----- Excerpted records

(* ===== verification/PoolTurns.v ===== *)
(** * The turn queue of the account pool, as a run reads it and waits in it

    [packages/pi-pool/src/core/turns.ts]: where [turns.json] has a session ([placeIn]) and the wait of one run for its
    working slot ([admitWait]); [packages/pi-pool/src/durable/pool-provider.ts]: the place a run's page shows ([ticketIn]).

    The file is what it parses to, [TurnsFile], or nothing when it cannot be read or parsed.  [admitWait] is a state and
    its events: the pool calls in flight, the timer, the abort listener.  An ask is split at its await, and each pool call has
    two events: [Takes], the moment it changes the queue, and [Answered], its end.  A call that ends without having
    taken effect is one the pool refused or that was killed. *)

From S2P Require Import Prelude.
From Stdlib Require Import QArith.QArith_base.
#[local] Open Scope string_scope.
#[local] Open Scope list_scope.
#[local] Open Scope Z_scope.

(** ** The queue file *)

(** [tf_working] gives a session's kind when it is a string, [tf_queued] when it first asked. *)
Record TurnsFile := mkTurns { tf_working : list (string * option string); tf_queued : list (string * option Q); tf_owner : list string; tf_lead : list string }.

Inductive Part := PWorking (kind : option string) | PQueued | PGone.
Definition placeIn (turns : option TurnsFile) (sid : string) : option Part :=
  (fun t => match OMap.get sid (tf_working t) with
            | Some kind => PWorking kind
            | None => match OMap.get sid (tf_queued t) with Some _ => PQueued | None => PGone end
            end) <$> turns.

Inductive TicketPlace := TWorking (kind : option string) | TQueued (position total : Z) | TMarked | TNone.

(** JavaScript's [<=] on strings: by their units. *)
Fixpoint units_le (a b : chars) : bool :=
  match a, b with
  | [], _ => true
  | _ :: _, [] => false
  | c :: a', d :: b' => if code c =? code d then units_le a' b' else code c <? code d
  end.
Definition string_le (a b : string) : bool := units_le (to_chars a) (to_chars b).
(** [compare(a, b) <= 0] of the sort: lead sessions first, then first asked, then by name. *)
Definition rank_le (t : TurnsFile) (a b : string) : bool :=
  let lead s := if bool_decide (s ∈ tf_lead t) then 0 else 1 in
  let since s := nullish (OMap.get s (tf_queued t) ≫= id) 0%Q in
  if lead a =? lead b then match Qcompare (since a) (since b) with Lt => true | Gt => false | Eq => string_le a b end
  else lead a <? lead b.
Definition order (t : TurnsFile) : list string := sort_by (rank_le t) (OMap.keys (tf_queued t)).
Definition ticketIn (turns : option TurnsFile) (session : string) : TicketPlace :=
  let t := default (mkTurns [] [] [] []) turns in
  match OMap.get session (tf_working t) with
  | Some kind => TWorking kind
  | None =>
      if OMap.has session (tf_queued t) then
        TQueued (match find_index (fun s => bool_decide (s = session)) (order t) with Some i => Z.of_nat i + 1 | None => 0 end) (Z.of_nat (length (order t)))
      else if bool_decide (session ∈ tf_owner t) then TMarked else TNone
  end.

(** ** The order is a total order of the names *)

Lemma units_le_total a b : units_le a b = false -> units_le b a = true.
Proof.
  revert b. induction a as [|c a IH]; intros [|d b]; cbn; try done. destruct (code c =? code d) eqn:E.
  - apply Z.eqb_eq in E. rewrite E, Z.eqb_refl. apply IH.
  - apply Z.eqb_neq in E. intros H. destruct (code d =? code c) eqn:E'; [lia|]. apply Z.ltb_lt. apply Z.ltb_ge in H. lia.
Qed.
Lemma units_le_trans a b c : units_le a b = true -> units_le b c = true -> units_le a c = true.
Proof.
  revert b c. induction a as [|x a IH]; intros [|y b] [|z c]; cbn; try done.
  destruct (code x =? code y) eqn:E1, (code y =? code z) eqn:E2; rewrite ?Z.eqb_eq, ?Z.eqb_neq in *; intros H1 H2.
  - replace (code x =? code z) with true by (symmetry; apply Z.eqb_eq; lia). by apply (IH b).
  - replace (code x =? code z) with false by (symmetry; apply Z.eqb_neq; lia). apply Z.ltb_lt in H2. apply Z.ltb_lt. lia.
  - replace (code x =? code z) with false by (symmetry; apply Z.eqb_neq; lia). apply Z.ltb_lt in H1. apply Z.ltb_lt. lia.
  - apply Z.ltb_lt in H1, H2. replace (code x =? code z) with false by (symmetry; apply Z.eqb_neq; lia). apply Z.ltb_lt. lia.
Qed.
Lemma code_inj c d : code c = code d -> c = d.
Proof. unfold code. intros H%N2Z.inj. rewrite <- (Ascii.ascii_N_embedding c), <- (Ascii.ascii_N_embedding d). by rewrite H. Qed.
Lemma units_le_antisym a b : units_le a b = true -> units_le b a = true -> a = b.
Proof.
  revert b. induction a as [|c a IH]; intros [|d b]; cbn; try done. destruct (code c =? code d) eqn:E.
  - apply Z.eqb_eq in E. rewrite E, Z.eqb_refl. intros. f_equal; [by apply code_inj|by apply IH].
  - rewrite (Z.eqb_sym (code d)), E. rewrite !Z.ltb_lt. lia.
Qed.

Section Rank.
Context (t : TurnsFile).
Lemma rank_le_total a b : rank_le t a b = false -> rank_le t b a = true.
Proof.
  unfold rank_le. cbn zeta. set (la := if bool_decide (a ∈ tf_lead t) then 0 else 1). set (lb := if bool_decide (b ∈ tf_lead t) then 0 else 1).
  rewrite (Z.eqb_sym lb la). destruct (la =? lb) eqn:E; [|apply Z.eqb_neq in E; rewrite Z.ltb_ge, Z.ltb_lt; lia].
  rewrite <- (Qcompare_antisym (nullish (OMap.get a (tf_queued t) ≫= id) 0%Q)). destruct (Qcompare _ _); cbn; try done. apply units_le_total.
Qed.
Lemma rank_le_trans a b c : rank_le t a b = true -> rank_le t b c = true -> rank_le t a c = true.
Proof.
  unfold rank_le. cbn zeta. set (la := if bool_decide (a ∈ tf_lead t) then 0 else 1). set (lb := if bool_decide (b ∈ tf_lead t) then 0 else 1). set (lc := if bool_decide (c ∈ tf_lead t) then 0 else 1).
  generalize (nullish (OMap.get a (tf_queued t) ≫= id) 0%Q) (nullish (OMap.get b (tf_queued t) ≫= id) 0%Q) (nullish (OMap.get c (tf_queued t) ≫= id) 0%Q). intros qa qb qc.
  destruct (la =? lb) eqn:E1, (lb =? lc) eqn:E2; rewrite ?Z.eqb_eq, ?Z.eqb_neq, ?Z.ltb_lt in *; intros H1 H2.
  - replace (la =? lc) with true by (symmetry; apply Z.eqb_eq; lia).
    destruct (Qcompare_spec qa qb) as [Hab|Hab|Hab], (Qcompare_spec qb qc) as [Hbc|Hbc|Hbc]; try done.
    + rewrite <- Hbc, Hab, (proj1 (Qeq_alt qb qb) ltac:(reflexivity)). by apply (units_le_trans _ (to_chars b)).
    + rewrite (proj1 (Qlt_alt qa qc)); [done|by rewrite Hab].
    + rewrite (proj1 (Qlt_alt qa qc)); [done|by rewrite <- Hbc].
    + rewrite (proj1 (Qlt_alt qa qc)); [done|by apply (Qlt_trans _ qb)].
  - replace (la =? lc) with false by (symmetry; apply Z.eqb_neq; lia). apply Z.ltb_lt. lia.
  - replace (la =? lc) with false by (symmetry; apply Z.eqb_neq; lia). apply Z.ltb_lt. lia.
  - replace (la =? lc) with false by (symmetry; apply Z.eqb_neq; lia). apply Z.ltb_lt. lia.
Qed.
Lemma rank_le_antisym a b : rank_le t a b = true -> rank_le t b a = true -> a = b.
Proof.
  unfold rank_le. cbn zeta. set (la := if bool_decide (a ∈ tf_lead t) then 0 else 1). set (lb := if bool_decide (b ∈ tf_lead t) then 0 else 1).
  rewrite (Z.eqb_sym lb la). destruct (la =? lb) eqn:E; [|rewrite !Z.ltb_lt; lia].
  rewrite <- (Qcompare_antisym (nullish (OMap.get a (tf_queued t) ≫= id) 0%Q)). destruct (Qcompare _ _); cbn; try done. intros H1 H2.
  rewrite <- (of_to_chars a), <- (of_to_chars b). f_equal. by apply units_le_antisym.
Qed.
(** Who goes before whom: the lead sessions, then those that asked first, then by name. *)
Definition is_lead (s : string) : bool := bool_decide (s ∈ tf_lead t).
Definition asked (s : string) : Q := match OMap.get s (tf_queued t) with Some (Some q) => q | _ => 0%Q end.
Definition ahead (b a : string) : bool :=
  (is_lead a && negb (is_lead b))
  || (Bool.eqb (is_lead a) (is_lead b) && (negb (Qle_bool (asked b) (asked a)) || (Qeq_bool (asked a) (asked b) && negb (string_le b a)))).
Lemma string_le_total a b : string_le a b = false -> string_le b a = true.
Proof. apply units_le_total. Qed.
Lemma string_le_antisym a b : string_le a b = true -> string_le b a = true -> a = b.
Proof. intros H1 H2. rewrite <- (of_to_chars a), <- (of_to_chars b). f_equal. by apply units_le_antisym. Qed.
Lemma ahead_rank a b : ahead b a = rank_le t a b && negb (bool_decide (a = b)).
Proof.
  unfold ahead, rank_le, is_lead. cbn zeta. assert (Hq : forall s, nullish (OMap.get s (tf_queued t) ≫= id) 0%Q = asked s) by (intros s; unfold asked, nullish; by destruct (OMap.get s (tf_queued t)) as [[q|]|]).
  rewrite !Hq. assert (Ht : (negb (Qle_bool (asked b) (asked a)) || (Qeq_bool (asked a) (asked b) && negb (string_le b a)))
    = match Qcompare (asked a) (asked b) with Lt => true | Gt => false | Eq => string_le a b end && negb (bool_decide (a = b))).
  { destruct (Qcompare_spec (asked a) (asked b)) as [He|Hl|Hg].
    - rewrite (proj2 (Qle_bool_iff (asked b) (asked a))) by (rewrite He; apply Qle_refl). rewrite (proj2 (Qeq_bool_iff _ _) He). cbn. case_bool_decide as Heq.
      + subst. rewrite andb_false_r. destruct (string_le b b) eqn:E; [done|]. pose proof (string_le_total b b E). congruence.
      + rewrite andb_true_r. destruct (string_le b a) eqn:E; [|symmetry; by apply string_le_total]. destruct (string_le a b) eqn:E'; [|done]. by destruct Heq; apply string_le_antisym.
    - destruct (Qle_bool (asked b) (asked a)) eqn:E; [apply Qle_bool_iff in E; by destruct (Qlt_not_le _ _ Hl)|]. cbn. rewrite bool_decide_eq_false_2; [done|]. intros ->. by apply (Qlt_irrefl (asked b)).
    - rewrite (proj2 (Qle_bool_iff _ _)) by by apply Qlt_le_weak. destruct (Qeq_bool (asked a) (asked b)) eqn:E; [|done]. apply Qeq_bool_iff in E. rewrite E in Hg. by destruct (Qlt_irrefl (asked b)). }
  rewrite Ht. destruct (bool_decide (a ∈ tf_lead t)) eqn:Ea, (bool_decide (b ∈ tf_lead t)) eqn:Eb; cbn; try done.
  rewrite bool_decide_eq_false_2; [done|]. intros ->. congruence.
Qed.
End Rank.

Lemma find_index_middle {A} (f : A -> bool) l x r : Forall (fun y => f y = false) l -> f x = true -> find_index f (l ++ x :: r) = Some (length l).
Proof. intros Hl Hx. induction Hl as [|y l Hy _ IH]; cbn; [by rewrite Hx|]. by rewrite Hy, IH. Qed.
Lemma filter_yes {A} (f : A -> bool) l : Forall (fun y => f y = true) l -> List.filter f l = l.
Proof. induction 1 as [|y l Hy _ IH]; [done|]. cbn. by rewrite Hy, IH. Qed.
Lemma filter_no {A} (f : A -> bool) l : Forall (fun y => f y = false) l -> List.filter f l = [].
Proof. induction 1 as [|y l Hy _ IH]; [done|]. cbn. by rewrite Hy. Qed.
Lemma List_filter_perm {A} (f : A -> bool) l l' : Permutation l l' -> Permutation (List.filter f l) (List.filter f l').
Proof. induction 1; cbn; repeat case_match; try done; try (by constructor). by etransitivity. Qed.

(** A queued run's place is one more than the sessions ahead of it, and the total is the queue's length: whatever order
    the file lists them in, each queued session that holds no slot is shown the number of queued sessions that go before
    it (the lead ones first, then those that asked first, then by name), so no two runs are shown one place and the places
    are 1 to the total. *)
Theorem ticket_counts_those_ahead t session : NoDup (OMap.keys (tf_queued t)) -> session ∈ OMap.keys (tf_queued t) -> OMap.get session (tf_working t) = None ->
  ticketIn (Some t) session = TQueued (Z.of_nat (length (List.filter (ahead t session) (OMap.keys (tf_queued t)))) + 1) (Z.of_nat (length (OMap.keys (tf_queued t)))).
Proof.
  intros Hn Hin Hw. unfold ticketIn. cbn [default from_option id]. rewrite Hw.
  assert (Hhas : OMap.has session (tf_queued t) = true). { unfold OMap.has. destruct (OMap.get session (tf_queued t)) eqn:E; [done|]. by apply OMap.get_None in E. }
  rewrite Hhas. unfold order. rewrite sort_by_length. f_equal. set (l := sort_by (rank_le t) (OMap.keys (tf_queued t))).
  assert (Hp : Permutation l (OMap.keys (tf_queued t))) by apply sort_by_perm. rewrite <- (Permutation_length (List_filter_perm (ahead t session) _ _ Hp)).
  assert (Hs : StronglySorted (fun a b => rank_le t a b = true) l) by (apply sort_by_sorted; [apply rank_le_total|apply rank_le_trans]).
  assert (Hnd : NoDup l) by (by rewrite Hp). assert (Hl : session ∈ l) by (by rewrite Hp).
  apply list_elem_of_split in Hl as (l1 & l2 & El). rewrite El in Hs, Hnd |- *. apply NoDup_app in Hnd as (Hn1 & Hn12 & [Hn2 _]%NoDup_cons).
  assert (H1 : Forall (fun y => rank_le t y session = true /\ y <> session) l1).
  { apply Forall_forall. intros y Hy. split; [|intros ->; apply (Hn12 session Hy); by left].
    clear -Hs Hy. induction l1 as [|z l1 IH]; [by apply elem_of_nil in Hy|]. cbn in Hs. apply StronglySorted_inv in Hs as [Hs Hz].
    apply elem_of_cons in Hy as [->|Hy]; [|by apply IH]. rewrite Forall_forall in Hz. apply Hz. apply elem_of_app. right. by left. }
  assert (H2 : Forall (fun y => rank_le t y session = false \/ y = session) (session :: l2)).
  { apply Forall_cons. split; [by right|]. apply Forall_forall. intros y Hy. destruct (rank_le t y session) eqn:E; [|by left]. right. apply (rank_le_antisym t); [done|].
    clear -Hs Hy. induction l1 as [|z l1 IH]; cbn in Hs; apply StronglySorted_inv in Hs as [Hs Hz]; [rewrite Forall_forall in Hz; by apply Hz|by apply IH]. }
  rewrite find_index_middle.
  - rewrite List.filter_app, filter_yes, filter_no; [by rewrite app_nil_r| |].
    + eapply Forall_impl; [exact H2|]. intros y Hy. rewrite ahead_rank. apply andb_false_iff. destruct Hy as [->| ->]; [by left|right; by rewrite bool_decide_eq_true_2].
    + eapply Forall_impl; [exact H1|]. intros y [Hy Hne]. rewrite ahead_rank. by rewrite Hy, bool_decide_eq_false_2.
  - eapply Forall_impl; [exact H1|]. intros y [_ Hne]. by apply bool_decide_eq_false_2.
  - by apply bool_decide_eq_true_2.
Qed.
Lemma ticket_counts_those_ahead_witness :
  let t := mkTurns [] [("a", Some 5%Q); ("lead", Some 9%Q); ("b", Some 5%Q); ("c", None)] [] ["lead"] in
  map (ticketIn (Some t)) ["a"; "b"; "c"; "lead"] = [TQueued 3 4; TQueued 4 4; TQueued 2 4; TQueued 1 4].
Proof.
  intros t. assert (Hn : NoDup (OMap.keys (tf_queued t))) by (by apply (bool_decide_unpack _)). cbn [map].
  rewrite !(ticket_counts_those_ahead t) by (done || by apply (bool_decide_unpack _)). by vm_compute.
Defined.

----------

§ Exercise description:
Whatever else the listing above holds, retype exactly only the lines from the one containing "Proof. intros Hl" to the one containing "cbn. by rewrite Hy, IH. Qed.", both ends kept.

§ Solution to this exercise:
Proof. intros Hl Hx. induction Hl as [|y l Hy _ IH]; cbn; [by rewrite Hx|]. by rewrite Hy, IH. Qed.
Lemma filter_yes {A} (f : A -> bool) l : Forall (fun y => f y = true) l -> List.filter f l = l.
Proof. induction 1 as [|y l Hy _ IH]; [done|]. cbn. by rewrite Hy, IH. Qed.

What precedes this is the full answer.